We are very excited to share our lab very first pre-print on bioRxiv. This work, led by our PhD student Hilary Yong, identified functional roles of CaMKIIα-mediated phosphorylation on the C-terminal tail of the GluN2A subunit (Ser-1459) in regulating the gating and activity-dependent trafficking of NMDA receptors. It is an extension of our recent collaborative work that was published in Cell Reports (Vieira et al., 2020). We thank all authors and our wonderful collaborators, Prof. Brett Collins (IMB, UQ), Dr. Angelo Keramidas (IMB, UQ), Prof. Joe Lynch (QBI, UQ) and Prof. Katherine Roche (NINDS, NIH, USA).

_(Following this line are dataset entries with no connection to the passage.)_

(** X24. [setupPushNotifications] registers the service worker only with
    the permission granted and push supported, and it calls
    [pushManager.subscribe] only when, besides, the registration
    succeeded and the server's reply has a truthy [success] and a
    truthy [publicKey]; the key it passes is that [publicKey] decoded
    by [urlBase64ToUint8Array].  The subscription is then posted to the
    backend exactly when [subscribe] resolved. *)
Theorem subscribe_only_with_decoded_key (key_of_other : json -> option (list N))
    (env : push_env) (perm : option permission) :
  let after := fst (setupPushNotifications key_of_other env perm) in
  let done := snd (setupPushNotifications key_of_other env perm) in
  (In register_sw done -> after = Some granted /\ push_supported env = true)
  /\ forall key,
       In (subscribe key) done ->
       after = Some granted /\ push_supported env = true
       /\ registers env = true
       /\ (exists data success k,
             vapidData env = Some data
             /\ ServiceWorker.get data (js "success") = Return success
             /\ ServiceWorker.truthy success = true
             /\ ServiceWorker.get data (js "publicKey") = Return (Some k)
             /\ JSON.truthy k = true
             /\ applicationServerKey key_of_other k = Some key)
       /\ (In post_subscription done <-> subscribes env = true).
Proof.
  cbv zeta. unfold setupPushNotifications.
  assert (Hst : forall (b : bool) (t c : jsstring) x,
             In x (if b then [set_status t (Some c)] else []) ->
             exists t' c', x = set_status t' c').
  { intros b t c x H. destruct b; [|destruct H].
    destruct H as [<-|[]]. eauto. }
  assert (Herr : forall (b : bool) x,
             In x (if b then []
                   else [console_call
                           (mk_entry console_error (js "[Push] Setup failed:"))]) ->
             exists e, x = console_call e).
  { intros b x H. destruct b; [destruct H|].
    destruct H as [<-|[]]. eauto. }
  destruct perm as [p0|].
  { set (pa := match p0 with
               | default => (answer env, [requestPermission])
               | _ => (p0, [])
               end).
    assert (Hasked : forall x, In x (snd pa) -> x = requestPermission).
    { unfold pa. destruct p0; cbn; intros x H;
        repeat (destruct H as [H|H]; [subst; reflexivity|]); destruct H. }
    destruct pa as [p asked]. cbn [snd] in Hasked.
    destruct p.
    - destruct (push_supported env).
      + pose proof (try_subscribe_subscribe key_of_other env) as Htry.
        destruct (try_subscribe key_of_other env) as [done ok].
        cbn [fst snd] in *. split; [auto|].
        intros key Hin.
        assert (Hd : In (subscribe key) done).
        { apply in_app_or in Hin. destruct Hin as [Hin|Hin].
          { apply Hasked in Hin. discriminate Hin. }
          apply in_app_or in Hin. destruct Hin as [Hin|Hin].
          { apply Hst in Hin. destruct Hin as [t' [c' Hin]]. discriminate Hin. }
          apply in_app_or in Hin. destruct Hin as [Hin|Hin]; [exact Hin|].
          apply Herr in Hin. destruct Hin as [e Hin]. discriminate Hin. }
        destruct (Htry key Hd) as [Hr [Hk Hp]].
        split; [reflexivity|]. split; [reflexivity|].
        split; [exact Hr|]. split; [exact Hk|].
        rewrite <- Hp. split.
        * intros H. apply in_app_or in H. destruct H as [H|H].
          { apply Hasked in H. discriminate H. }
          apply in_app_or in H. destruct H as [H|H].
          { apply Hst in H. destruct H as [t' [c' H]]. discriminate H. }
          apply in_app_or in H. destruct H as [H|H]; [exact H|].
          apply Herr in H. destruct H as [e H]. discriminate H.
        * intros H. apply in_or_app. right. apply in_or_app. right.
          apply in_or_app. left. exact H.
      + cbn [fst snd]. split.
        * intros H. apply in_app_or in H. destruct H as [H|H].
          { apply Hasked in H. discriminate H. }
          apply Hst in H. destruct H as [t' [c' H]]. discriminate H.
        * intros key H. apply in_app_or in H. destruct H as [H|H].
          { apply Hasked in H. discriminate H. }
          apply Hst in H. destruct H as [t' [c' H]]. discriminate H.
    - cbn [fst snd]. split.
      + intros H. apply in_app_or in H. destruct H as [H|H].
        { apply Hasked in H. discriminate H. }
        apply Hst in H. destruct H as [t' [c' H]]. discriminate H.
      + intros key H. apply in_app_or in H. destruct H as [H|H].
        { apply Hasked in H. discriminate H. }
        apply Hst in H. destruct H as [t' [c' H]]. discriminate H.
    - cbn [fst snd]. split.
      + intros H. apply Hasked in H. discriminate H.
      + intros key H. apply Hasked in H. discriminate H. }
  cbn [fst snd]. split.
  - destruct (statusEl env); cbn; intros H;
      repeat (destruct H as [H|H]; try discriminate H); destruct H.
  - intros key. destruct (statusEl env); cbn; intros H;
      repeat (destruct H as [H|H]; try discriminate H); destruct H.
Qed.

Lemma subscribe_only_with_decoded_key_witness :
  let env :=
    mk_push_env true granted true true
      (Some (JObj [(js "success", JBool true); (js "publicKey", JStr (js "AQAB"))]))
      true true in
  let done := snd (setupPushNotifications (fun _ => None) env (Some default)) in
  In (subscribe [1; 0; 1]%N) done
  /\ In post_subscription done.
Proof.
  cbv zeta.
  set (env := mk_push_env true granted true true
                (Some (JObj [(js "success", JBool true);
                             (js "publicKey", JStr (js "AQAB"))]))
                true true).
  assert (Hin : In (subscribe [1; 0; 1]%N)
                  (snd (setupPushNotifications (fun _ => None) env (Some default)))).
  { vm_compute. tauto. }
  split; [exact Hin|].
  destruct (proj2 (subscribe_only_with_decoded_key (fun _ => None) env (Some default))
              [1; 0; 1]%N Hin) as [_ [_ [_ [_ Hp]]]].
  apply Hp. reflexivity.
Defined.

(** X25. A [publicKey] that [urlBase64ToUint8Array] cannot decode never
    reaches [pushManager.subscribe]: with the permission granted, push
    supported, the worker registered and a reply with a truthy
    [success], the exception is caught, the only trace of it is one
    [console.error], and nothing is posted to the backend. *)
Theorem undecodable_key_is_only_logged (key_of_other : json -> option (list N))
    (env : push_env) (perm : option permission)
    (members : list (jsstring * json)) (success : json) (s : jsstring) :
  perm = Some granted \/ (perm = Some default /\ answer env = granted) ->
  push_supported env = true ->
  registers env = true ->
  vapidData env = Some (JObj members) ->
  JSON.lookup (js "success") members = Some success ->
  JSON.truthy success = true ->
  JSON.lookup (js "publicKey") members = Some (JStr s) ->
  urlBase64ToUint8Array s = None ->
  setupPushNotifications key_of_other env perm
  = (Some granted,
     match perm with
     | Some default => [requestPermission]
     | _ => []
     end
     ++ (if statusEl env
         then [set_status (js "Notifications Enabled")
                 (Some (js "status-badge active"))]
         else [])
     ++ [ register_sw;
          console_call (mk_entry console_log (js "[Push] Service Worker registered"));
          fetch_vapid_key;
          console_call (mk_entry console_error (js "[Push] Setup failed:")) ]).
Proof.
  intros Hperm Hs Hr Hv Hsucc Htrue Hk Hbad.
  assert (Hne : JSON.truthy (JStr s) = true).
  { destruct s; [vm_compute in Hbad; discriminate Hbad|reflexivity]. }
  assert (Htry : try_subscribe key_of_other env
                 = ([ register_sw;
                      console_call
                        (mk_entry console_log (js "[Push] Service Worker registered"));
                      fetch_vapid_key ], false)).
  { unfold try_subscribe. rewrite Hr, Hv. cbn [negb ServiceWorker.get].
    rewrite Hsucc, Hk. cbn [ServiceWorker.truthy]. rewrite Htrue, Hne.
    cbn [applicationServerKey]. rewrite Hbad. reflexivity. }
  unfold setupPushNotifications.
  destruct Hperm as [->|[-> Ha]]; [|rewrite Ha]; rewrite Hs, Htry; reflexivity.
Qed.

Lemma undecodable_key_is_only_logged_witness :
  setupPushNotifications (fun _ => None)
    (mk_push_env false granted true true
       (Some (JObj [(js "success", JBool true); (js "publicKey", JStr (js "A"))]))
       true true)
    (Some granted)
  = (Some granted,
     [ register_sw;
       console_call (mk_entry console_log (js "[Push] Service Worker registered"));
       fetch_vapid_key;
       console_call (mk_entry console_error (js "[Push] Setup failed:")) ]).
Proof.
  apply (undecodable_key_is_only_logged (fun _ => None)
           (mk_push_env false granted true true
              (Some (JObj [(js "success", JBool true);
                           (js "publicKey", JStr (js "A"))]))
              true true)
           (Some granted)
           [(js "success", JBool true); (js "publicKey", JStr (js "A"))]
           (JBool true) (js "A"));
    try reflexivity.
  left. reflexivity.
Defined.

(** ** The sign-ups chart *)

(** X26. For a month from 0 to 11, [generateSignupsData] labels the six
    months that end with the current one, in order and around the turn
    of the year: the label of position [k] is the name of the month
    [currentMonth - 5 + k] modulo 12, so no label is [undefined] and the
    last one names the current month.  There are six values as well. *)
Theorem generateSignupsData_months (currentMonth : Z) (random : nat -> number) :
  0 <= currentMonth <= 11 ->
  fst (generateSignupsData currentMonth random)
  = map (fun k => nth_error months (Z.to_nat ((currentMonth - 5 + k) mod 12)))
      [0; 1; 2; 3; 4; 5]
  /\ Forall (fun l => l <> None) (fst (generateSignupsData currentMonth random))
  /\ last (fst (generateSignupsData currentMonth random)) None
     = nth_error months (Z.to_nat currentMonth)
  /\ List.length (snd (generateSignupsData currentMonth random)) = 6%nat.
Proof.
  intros H.
  assert (Hm : In currentMonth [0; 1; 2; 3; 4; 5; 6; 7; 8; 9; 10; 11]).
  { cbn. lia. }
  unfold generateSignupsData. cbn [map fst snd List.length].
  split; [|split; [|split; [|reflexivity]]];
    cbn in Hm; repeat (destruct Hm as [<-|Hm]; [vm_compute|]); try destruct Hm;
    try reflexivity;
    repeat constructor; discriminate.
Qed.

Our latest work has just been published in Cell Reports showing a new role for PICK1 (the only protein with a BAR and a PDZ domain) in regulating the activity-dependent clustering and retrieval of presynaptic vesicle cargo in mammalian central neurons. It is required for efficient synaptic vesicle endocytosis and sustained glutamate release. Outstanding work by Hilary and a wonderful collaboration with Prof. Mike Cousin (The University of Edinburgh, UK).
An epilepsy-associated GRIN2A rare variant disrupts CaMKIIα phosphorylation of GluN2A andNMDA receptor trafficking
A new collaborative study led by the Roche's Lab at the National Institute of Neurological Disorders and Stroke (NINDS), National Institutes of Health (NIH), is now published in Cell Reports. This study identified CaMKIIα phosphorylation of the GluN2A subunit on Ser-1459 as a mechanism regulating NMDA receptor trafficking. An epilepsy-associated rare variant at this same residue, GluN2A-S1459G, results in altered protein interactions, decreased NMDA receptor surface expression, and reduced synaptic function, providing potential insight into an epilepsy phenotype. Congratulations to the lead author, Dr. Marta Vieira, and Katherine on this beautiful work.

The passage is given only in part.